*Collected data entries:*
========================================
(** * AlertBotTrading: alert dispatch and price polling

    A shallow embedding of the dispatch core of the repository
    (price_scraper.py, telegram_bot.py, webhook.py, models.py and the
    admin actions of config.py that the dispatch paths depend on),
    followed by the properties proved about it.

    Conventions.
    - A Python [str] is a [string]; a Python [float] is an IEEE 754
      value of [spec_float], compared with [SFltb]; a Python [int] is a [Z].
    - A value decoded from JSON is a [json]; a JSON object is a [gmap]
      from keys to values, as the [dict] the code looks keys up in.
    - What the process cannot decide by itself (HTTP replies, the clock,
      whether the database accepts a commit and the text of its refusal)
      is read from a [World]; the clock of a world gives one reading.
    - A Python call that may raise returns an [outcome].
    - Logging is left out, but for the message that the handler of
      [check_and_trigger_alerts] gives to [logger.error]. *)

From Stdlib Require Import ZArith String Ascii List Bool Lia SpecFloat.
From stdpp Require Import base option list gmap strings pretty.

Set Warnings "-register-all".
Open Scope string_scope.

(** ** Exceptions *)

(** [exc] is [str(e)] wherever a handler uses the text of the exception
    it catches. Where the handler uses none (the handlers of the two
    functions that fetch a price, which only log, and the bare [except:]
    clauses of the webhook handler) the exception carries a tag. *)
Inductive outcome (A : Type) : Type :=
  | Ok (a : A)
  | Raise (exc : string).
Arguments Ok {A} a.
Arguments Raise {A} exc.

Definition bind_outcome {A B : Type} (c : outcome A) (k : A -> outcome B) : outcome B :=
  match c with
  | Ok a => k a
  | Raise e => Raise e
  end.

(** [try: c  except Exception as e: h e] *)
Definition try_except {A : Type} (c : outcome A) (h : string -> A) : A :=
  match c with
  | Ok a => a
  | Raise e => h e
  end.

(** Sequencing, written [x ← c; k]. *)
#[global] Instance outcome_ret : MRet outcome := @Ok.
#[global] Instance outcome_bind : MBind outcome :=
  fun A B k c => bind_outcome c k.

(** ** Python values *)

Inductive json : Type :=
  | JNull
  | JBool (b : bool)
  | JInt (z : Z)
  | JFloat (f : spec_float)
  | JStr (s : string)
  | JArr (l : list json)
  | JObj (m : gmap string json).

(** [bool(v)], as used by [if not payload]. *)
Definition truthy (v : json) : bool :=
  match v with
  | JNull => false
  | JBool b => b
  | JInt z => negb (z =? 0)%Z
  | JFloat f => negb (SFeqb f (S754_zero false))
  | JStr s => negb (String.eqb s EmptyString)
  | JArr l => match l with [] => false | _ :: _ => true end
  | JObj m => negb (Nat.eqb (size m) 0)
  end.

(** The parts of the Python runtime that are used by the code and are not
    modelled here: number formatting and parsing, JSON text, case
    mapping and the text of the clock. *)
Class PyRuntime : Type := {
  (** [str(v)] for a value that is not a [str] *)
  py_repr : json -> string;
  (** [str(f)] for a float *)
  float_str : spec_float -> string;
  (** [float(v)]; [None] when it raises *)
  py_float : json -> option spec_float;
  (** [str(e)] of the exception that [float(v)] then raises *)
  float_error : json -> string;
  (** [json.dumps(v)] *)
  json_dumps : json -> string;
  (** [json.loads(s)]; [None] when it raises *)
  json_loads : string -> option json;
  (** [s.upper()] *)
  str_upper : string -> string;
  (** [datetime.isoformat()] of a clock reading *)
  isoformat : Z -> string;
  (** the integer that a form value stands for when it is used as a
      key; [None] when it stands for none *)
  py_int : string -> option Z
}.

(** [str(v)] *)
Definition py_str `{PyRuntime} (v : json) : string :=
  match v with
  | JStr s => s
  | _ => py_repr v
  end.

(** *** [str.replace] *)

(** [replace_from skip old new s]: the replacement of the occurrences of
    [old] in [s], scanning from the left; [skip] counts the characters
    of the occurrence being replaced that are still to be passed over. *)
Fixpoint replace_from (skip : nat) (old new s : string) : string :=
  match s with
  | EmptyString => EmptyString
  | String c rest =>
      match skip with
      | S k => replace_from k old new rest
      | O =>
          if String.prefix old s
          then new ++ replace_from (String.length old - 1) old new rest
          else String c (replace_from 0 old new rest)
      end
  end.

(** [s.replace(old, new)] for a non-empty [old]. *)
Definition replace (s old new : string) : string := replace_from 0 old new s.

(** *** [string.Template.safe_substitute] *)

Definition is_id_start (c : ascii) : bool :=
  let n := nat_of_ascii c in
  Nat.eqb n 95 || (Nat.leb 97 n && Nat.leb n 122) || (Nat.leb 65 n && Nat.leb n 90).

Definition is_id_char (c : ascii) : bool :=
  let n := nat_of_ascii c in
  is_id_start c || (Nat.leb 48 n && Nat.leb n 57).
========================================
*Action item:*
Note each line above that holds "Arguments", then copy all of them.

*Response to the exercise:*
Arguments Ok {A} a.
Arguments Raise {A} exc.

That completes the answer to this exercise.